Cheng and Yu suggested that individuals’ opinion formation and expression may differ in many social situations. This is because individuals feel pressured to express opinions similar to the public opinion of their in-group.twenty two. They propose a bounded trust plus group pressure model in which each individual forms an internal opinion about the limits of trust and expresses his or her opinion taking into account group pressure. In groups where all individuals face group pressure, consensus is always reached. In mixed groups with both pressured and non-pressured people, the consensus threshold ε is significantly lowered, and group pressure does not necessarily help promote consensus. Although similar to other models, polarization does not occur in their work.

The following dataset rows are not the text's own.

(** C10. After any sequence of sidebar events from the initial filters,
    the selected types are empty, exactly "all", or free of "all", and
    so are the selected categories.  Ticking "all" leaves "all" alone;
    ticking any other entry selects it and leaves no "all". *)
Theorem sidebar_all_alone (events : list Sidebar.Event) :
  Sidebar.allAlone (FilterOptions.types (Sidebar.run events)) /\
  Sidebar.allAlone (FilterOptions.categories (Sidebar.run events)) /\
  (forall prev,
      FilterOptions.types (Sidebar.handleTypeChange "all" true prev) =
      ["all"%string] /\
      FilterOptions.categories (Sidebar.handleCategoryChange "all" true prev) =
      ["all"%string]) /\
  (forall x prev,
      x = "all"%string \/
      (let after := FilterOptions.types (Sidebar.handleTypeChange x true prev) in
       In x after /\ ~ In "all"%string after) /\
      (let after :=
         FilterOptions.categories (Sidebar.handleCategoryChange x true prev) in
       In x after /\ ~ In "all"%string after)).
Proof.
  destruct (SidebarFacts.fold_allAlone events defaultFilters) as [Ht Hc];
    [left; reflexivity | left; reflexivity |].
  split; [exact Ht|]. split; [exact Hc|]. split.
  - intros prev. split; reflexivity.
  - intros x prev. destruct (String.eqb_spec x "all") as [E|Hne];
      [left; exact E | right].
    destruct (SidebarFacts.handleTypeChange_types x true prev) as [Et _].
    destruct (SidebarFacts.handleCategoryChange_categories x true prev)
      as [Ec _].
    apply String.eqb_neq in Hne. rewrite Hne in Et, Ec. cbv zeta in *.
    rewrite Et, Ec. rewrite !List.in_app_iff.
    split; (split; [right; now left|]);
      intros [H|[H|[]]];
      try (now apply SidebarFacts.without_all in H);
      subst x; discriminate.
Qed.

More recently, Condie and Condie divided social influence into assimilating and differentiating types.2. Assimilative influence occurs when opinions converge toward a consensus or fragment into two or more converging clusters, all within the initial opinion. Differentiation effects, which are the focus of our study, occur when individuals with very different opinions can influence each other, leading to extreme disagreements (see Figure 1) . Condie and Condie proposed the Social Influence and Event Model (SIEM).2 It is built on the HK bounded trust model, \(\Valepsilon\) used as a confidence threshold, the main differences are: (1) agents form a social network; (2) The individual \(I\) Their opinion will only change if they are convinced. \({C}_{j,t}\in [\mathrm{0,1}]\)lower than the average certainty of other individuals interacting at once \(t\), (3) Most importantly, events can affect many individuals simultaneously within a limited period of time. Events can have a significant impact on the distribution of opinions. This is because an individual can only interact with a small number of other individuals at a given time, whereas its influence acts simultaneously on a large part of the population. The simulation results showed that the event-free SEIM exhibited a set of behaviors produced by other influence models under different levels of confidence thresholds. \(\Valepsilon\) leading to consensus (or assimilative influence in its definition).In the presence of strong events, the confidence threshold is \(\Valepsilon\) is high (low isomorphism), opinions oscillate between extremes, and confidence thresholds are \(\Valepsilon\) is low (homosexuality is high), and opinions are divided into two extremes.condi and condi2 measures were also introduced. conflict, \(\Delta {O}_{t}=SD({O}_{i,t})\)in a population, which they defined as the standard deviation of individual opinions. \({O}_{i,t}\) Entire population at timestep \(t\).
Developing these ideas further, Macy et al. Use a general model of public opinion dynamics to reverse the self-reinforcing dynamics of partisan polarization even under external threats such as a global pandemic or economic collapse. demonstrated the existence of a tipping point that may not be sufficient totwenty three. Agents in the model initially have random positions in a multidimensional issue space consisting of membership in one of two equal-sized parties and positions on 10 issues. Agents can then move closer to their immediate neighbors and away from those with whom they disagree, depending on the agent’s tolerance for disagreement and the strength of their party identity relative to their ideological commitment to the issue. Update your position on the issue. They manipulated the agent’s tolerance for disagreement and the strength of the parties’ identification, and introduced an exogenous shock in response to the event (following Condie and Condie)2) create common benefits against common threats (such as a global pandemic).
All of these studies demonstrate the value of this form of modeling for investigating opinion dynamics while assuming that expressed opinions are the same as actual opinions.